Theories of learning


(featured Image a remix of Holistic Approach to Technology Enhanced Learning’s diagram)

Students think about learning in six qualitatively different ways:

1. An increase in knowledge
2. Memorising and reproducing knowledge
3. Acquiring facts and procedures for later application and practice
4. The abstraction of meaning
5. An interpretive process to understand and see reality in a different way, and
6. Self-development and changing as a person.

Saljo (then)
Marton, Dall’Alba & Beaty, 1993

The key theories and educational approaches:

  • Constructivism
  • Student-centred learning
  • Deep, surface and strategic approaches
  • Experiential and work-integrated learning
  • Reflective practice

Constructivism

Constructivism is the process where students learn by constructing knowledge and meaning from their experiences.

This construction of knowledge:

  • is based on previous understanding and experience,
  • may occur through interactions with others and
  • positions the learner at the centre of activity.

In social constructivism, knowledge is constructed through interaction with others.

Student-centred learning

A basic principle of constructivism is that the student is at the centre of learning. The students’ needs and interests are the starting point for learning and teaching activities. Students also have an active role and responsibility for learning and the teacher takes on the role of facilitator.
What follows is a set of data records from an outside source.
Lemma SortOrder_total_preorder_witness :
  exists ab, SortOrder_Compare [SortField "age" true SortFieldDefault SortFieldMissingLast; SortScore false]
               [IntSortValue 5; FloatSortValue (S754_zero false)] [IntSortValue 7; FloatSortValue (S754_zero false)] = Ret ab /\ ab = 1.
Proof.
  destruct (SortOrder_total_preorder [SortField "age" true SortFieldDefault SortFieldMissingLast; SortScore false] [CInt; CFloat]
    [IntSortValue 5; FloatSortValue (S754_zero false)] [IntSortValue 7; FloatSortValue (S754_zero false)]
    [InfinitySortValue true; InfinitySortValue true]) as (ab & _ & _ & Hab & _).
  - reflexivity.
  - repeat constructor; simpl; unfold int_safe; lia.
  - repeat constructor; simpl; unfold int_safe; lia.
  - repeat constructor.
  - exists ab. split; [exact Hab|]. vm_compute in Hab. by injection Hab as <-.
Defined.

(** Outside these conditions the comparison lies: two integers (or dates)
    further apart than the [int64] range are ordered the wrong way round, and a
    date and an infinity are each before the other. *)
Theorem Compare_inconsistent (a b nano : Z) :
  in_s 64 a -> in_s 64 b -> 2 ^ 63 <= a - b ->
  b < a /\ Compare (IntSortValue a) (IntSortValue b) = -1 /\ Compare (IntSortValue b) (IntSortValue a) = (if a - b =? 2 ^ 63 then -1 else 1) /\
  Compare (DateSortValue nano) (InfinitySortValue true) = -1 /\ Compare (InfinitySortValue true) (DateSortValue nano) = -1.
Proof.
  intros Ha Hb Hd. unfold in_s in *. cbn [Compare Infinity_Compare].
  assert (i64 (a - b) = a - b - 2 ^ 64) as ->.
  { unfold i64, wrap_s. rewrite <- (Z.mod_unique _ _ 1 (a - b + 2 ^ (64 - 1) - 2 ^ 64)); [lia|left; lia|lia]. }
  assert (i64 (b - a) = if a - b =? 2 ^ 63 then - 2 ^ 63 else b - a + 2 ^ 64) as ->.
  { unfold i64, wrap_s. destruct (Z.eqb_spec (a - b) (2 ^ 63)) as [He|Hne].
    - replace (b - a) with (- 2 ^ 63) by lia. reflexivity.
    - rewrite <- (Z.mod_unique _ _ (-1) (b - a + 2 ^ (64 - 1) + 2 ^ 64)); [lia|left; lia|lia]. }
  unfold sign_of. split_and!; try done; [lia| |].
  - destruct (Z.ltb_spec 0 (a - b - 2 ^ 64)), (Z.ltb_spec (a - b - 2 ^ 64) 0); lia.
  - destruct (Z.eqb_spec (a - b) (2 ^ 63)); [done|].
    destruct (Z.ltb_spec 0 (b - a + 2 ^ 64)); lia.
Qed.

Lemma Compare_inconsistent_witness :
  Compare (IntSortValue 9223372036854775807) (IntSortValue (-5)) = -1.
Proof.
  apply (Compare_inconsistent 9223372036854775807 (-5) 0); unfold in_s; lia.
Defined.
(* ===== verification/Mapping.v ===== *)
(** * The index mapping of a space (internal/ps/engine/mapping)

    The partition servers read the schema of a space with a decoder of their own:
    [ParseSchema] turns it into a tree of documents, [SchemaMap] and the field cache of
    [Space2Mapping] flatten the tree into paths.  The master reads the same schema
    with [UnmarshalPropertyJSON] (Schema.v); the theorems compare the two. *)

From S2P Require Import Prelude.
From S2P Require Import Text.
From S2P Require Import Errors.
From S2P Require Import Names.
From S2P Require Import Schema.
From S2P Require Import SortOrder.
Open Scope Z_scope.

(** ** Fields *)

(** The struct a field is decoded into. *)
Record field_tmp : Set := {
  T_Name : option string; T_Type : string; T_Index : option Index; T_Format : option string;
  T_Dimension : Z; T_StoreType : option string; T_StoreParam : string
}.

(** [FieldMapping] with the field mapping of its type; [FM_Dimension], [FM_StoreType]
    and [FM_StoreParam] are those of [VectortFieldMapping], [FM_Format] belongs to
    vectors and dates. *)
Record FieldMapping : Set := {
  FM_Name : string; FM_Type : FieldType; FM_Option : FieldOption; FM_Dimension : Z; FM_Format : option string;
  FM_StoreType : string; FM_StoreParam : string
}.
Lemma Forall2_elem_r {A B} (P : A -> B -> Prop) xs ys y : Forall2 P xs ys -> y ∈ ys -> exists x, x ∈ xs /\ P x y.
Proof. induction 1 as [|x z xs ys H _ IH]; [by intros ?%elem_of_nil|]. intros [->|Hy]%elem_of_cons; [exists x; set_solver|]. destruct (IH Hy) as (w & ? & ?). exists w. set_solver. Qed.

Lemma Forall2_elem_l {A B} (P : A -> B -> Prop) xs ys x : Forall2 P xs ys -> x ∈ xs -> exists y, y ∈ ys /\ P x y.
Proof. intros H%Forall2_flip. by apply (Forall2_elem_r (flip P)). Qed.

Lemma NoDup_fst_filter {A B} (P : A * B -> Prop) `{!forall x, Decision (P x)} (l : list (A * B)) : NoDup l.*1 -> NoDup (filter P l).*1.
Proof.
  induction l as [|x l IH]; [done|]. cbn [fmap list_fmap]. intros [Hx Hl]%NoDup_cons. rewrite filter_cons. destruct (decide (P x)); [|auto].
  cbn [fmap list_fmap]. constructor; [|auto]. intros (y & Hy & [_ Hin]%list_elem_of_filter)%list_elem_of_fmap. apply Hx. rewrite Hy. by apply list_elem_of_fmap_2.
Qed.

(** What is stored is what is shown.  Let a document be accepted, with distinct names, no boolean field, vectors of a declared dimension, and no empty
    array of strings or string with the byte 1 in an array.  If the fields that come back for it are its key and the fields made from it, in
    any order, then a query and a search show the key and every value of the document (as wide as the field is), and nothing else but the score.  (C5) *)
Theorem stored_document_shown s props kvs fields hv key item search :
  parse (VObject kvs) s props = Ret (Some <$> fields, hv) ->
  NoDup kvs.*1 ->
  (forall name v pro, (name, v) ∈ kvs -> props !! name = Some pro -> readable v /\ showable pro) ->
  RI_Fields item ≡ₚ key_field key :: fields ->
  exists source, GetDocSource s props item search = Ret source /\
    source !! IdField = Some (OString (bytes_of key)) /\
    (forall name v, (name, v) ∈ kvs -> name <> IdField -> name <> ScoreField ->
       exists pro o, props !! name = Some pro /\ source !! name = Some o /\ shows pro (index_type s name) v o) /\
    (forall name, is_Some (source !! name) -> name = IdField \/ (search = true /\ name = ScoreField) \/ name ∈ kvs.*1).
Proof.
  intros (kvs' & [= <-] & HF & _)%(parseJSON_fields _ _ _ _ _ 0 (fun _ => false) (fun _ => Ret [])) Hnd Hok Hperm. pose proof (fields_shown _ _ _ _ HF Hok) as HS. clear HF Hok.
  assert (DF_Name <$> fields = (filter (fun kv => kv.1 <> IDField) kvs).*1) as Hnames.
  { clear -HS. induction HS as [|kv f ? ? [Hn _] _ IH]; [done|]. cbn [fmap list_fmap]. by rewrite Hn, IH. }
  assert (NoDup (DF_Name <$> RI_Fields item)) as Hnd'.
  { rewrite Hperm. cbn [fmap list_fmap key_field DF_Name]. rewrite Hnames. constructor.
    - intros (kv & Hkv & [? _]%list_elem_of_filter)%list_elem_of_fmap. done.
    - by apply NoDup_fst_filter. }
  assert (forall f, f ∈ fields -> DF_Name f <> IdField /\ DF_Name f ∈ kvs.*1 /\ exists o, shown s props f o) as Hfields.
  { intros f Hf. destruct (Forall2_elem_r _ _ _ _ HS Hf) as ([name v] & [Hne Hkv]%list_elem_of_filter & Hn & pro & o & _ & Ho & _). cbn [fst] in *.
    rewrite Hn at 1 2. split; [done|]. split; [by apply (list_elem_of_fmap_2 fst _ (name, v))|by exists o]. }
  destruct (source_run s props (RI_Fields item) Hnd') as (st & Hrun & Hid & Hsh & Hdom).
  { intros f Hf Hn. rewrite Hperm in Hf. apply elem_of_cons in Hf as [->|Hf]; [done|]. by apply Hfields. }
  unfold GetDocSource. rewrite Hrun. cbn [obind]. rewrite (Hid (key_field key)) by (rewrite ?Hperm; by constructor || done). cbn [key_field DF_Value].
  eexists. split; [reflexivity|]. split_and!.
  - destruct search; [rewrite lookup_insert_ne by done|]; by rewrite lookup_insert_eq.
  - intros name v Hkv Hne Hns. destruct (Forall2_elem_l _ _ _ (name, v) HS) as (f & Hf & Hn & pro & o & Hp & Ho & Hsw); [by apply list_elem_of_filter|].
    cbn [fst snd] in *. exists pro, o. split; [done|]. split; [|done]. destruct (Hsh f) as (o' & (pro' & Hp' & Ho') & Hl); [rewrite Hperm; by right|by rewrite Hn|].
    destruct Ho as (pro'' & Hp'' & Ho). rewrite Hn in *. assert (o' = o) as -> by congruence.
    destruct search; rewrite !lookup_insert_ne by done; done.
  - intros name Hl. destruct (decide (name = IdField)) as [|Hi]; [by left|]. right.
    destruct search; [destruct (decide (name = ScoreField)) as [|Hs]; [by left|]; rewrite lookup_insert_ne in Hl by done|];
      rewrite lookup_insert_ne in Hl by done; destruct (Hdom name Hl) as (f & Hf & <- & _); right; rewrite Hperm in Hf;
      apply elem_of_cons in Hf as [->|Hf]; try done; by apply Hfields.
Qed.

(** *** Boolean fields *)

Lemma ofold_meets_panic {E A B} (f : B -> A -> outcome E B) b xs x p r : x ∈ xs -> (forall b, f b x = Panic p) -> ofold f b xs <> Ret r.
Proof.
  intros Hx Hp. revert b. induction xs as [|y xs IH]; [by apply elem_of_nil in Hx|]. intros b H. cbn [ofold] in H. apply obind_ret_inv in H as (b' & H1 & H2).
  apply elem_of_cons in Hx as [->|Hx]; [by rewrite Hp in H1|by eapply IH].
Qed.

(** A boolean is stored in four bytes and read in eight: no document with a boolean field can be shown.  Whatever an upsert stores for a boolean field,
    a result that has it makes the reply of a query, of a search and of a get of all fields panic. *)
Theorem bool_field_panics s props name v pro f :
  props !! name = Some pro -> SP_FieldType pro = FT_BOOL ->
  property name v (index_type s name) pro = Ret (Some f) ->
  (exists b, v = VBool b) /\
  (forall st, source_field s props st f = Panic IndexRange) /\
  (forall item search source, f ∈ RI_Fields item -> GetDocSource s props item search <> Ret source) /\
  (forall vectorValue out, DocFieldSerialize s props [f] ∅ vectorValue out = Panic IndexRange).
Proof.
  intros Hp Hty Hf. pose proof (processProperty_typed _ _ _ _ _ _ _ _ _ _ Hf) as (Hn & _ & _ & Hval). unfold processProperty in Hf.
  destruct (name =?s IDField) eqn:Hid; [done|]. unfold value_ok in Hval. rewrite Hty in Hval.
  assert (exists b, v = VBool b) as Hb.
  { destruct v as [|x|n|b|kvs|vs]; try done; [| |by exists b|]; apply obind_ret_inv in Hf as (g & Hf & _).
    - unfold processString in Hf. by rewrite Hty in Hf.
    - unfold processNumber in Hf. by rewrite Hty in Hf.
    - unfold processPropertyArray in Hf. by rewrite Hty in Hf. }
  assert (scalar_value pro (DF_Value f) = Panic IndexRange) as Hpanic.
  { unfold scalar_value. rewrite Hty. unfold Bytes2Int, le_read. by rewrite Hval. }
  assert (forall st, source_field s props st f = Panic IndexRange) as Hsrc.
  { intros st. unfold source_field. rewrite Hn. change IdField with IDField. rewrite Hid, Hp. unfold is_vector_type. by rewrite Hty, Hpanic. }
  split_and!; [done|done| |].
  - intros item search source Hin H. unfold GetDocSource in H. apply obind_ret_inv in H as (st & H & _). by eapply ofold_meets_panic in H.
  - intros vv out. unfold DocFieldSerialize. cbn [ofold]. unfold serialize_field. cbn [se_err]. rewrite Hn. change IdField with IDField. rewrite Hid.
    cbn [andb]. unfold wanted. rewrite map_size_empty, orb_true_r, Hp. unfold is_vector_type. by rewrite Hty, Hpanic.
Qed.
End RoundTrip.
The principles of student-centred-learning include:

  • The learner has full responsibility for their own learning
  • Subject matter must have relevance and meaning for the learner
  • Involvement and participation are necessary for learning
  • Relationship between learners is important
  • The teacher should be a facilitator and resource person

Surface and deep learners

You may have observed students who complete the minimum tasks, memorise what is needed for an exam and nothing more. This is referred to as a surface approach (Marton and Saljö, 1976a, 1976b) where students see learning tasks as enforced work. These students tend to be passive learners, working in isolation, and see learning as coping with tasks so they can pass assessment. By contrast a student who adopts a deep approach to learning will seek to understand meaning. They have an intrinsic interest and enjoyment in carrying out the learning tasks, and have a genuine curiosity in the subject and connections with other subjects and with building on their current learning. These students may enjoy social learning, including discussing different points of view.

Strategic learners

Some students may use both deep and surface approaches to achieve their goals depending on what is required and the conditions under which they are learning such as how much time they have to prepare for an assessment. This is referred to as strategic (Entwistle & Ramsden, 1982), or achieving (Biggs,1987) learning. Strategic learners use ‘cues and clues’ (Ramsden, 1979) about assessment and are motivated by learning that results in positive outcomes such as the achievement of high grades.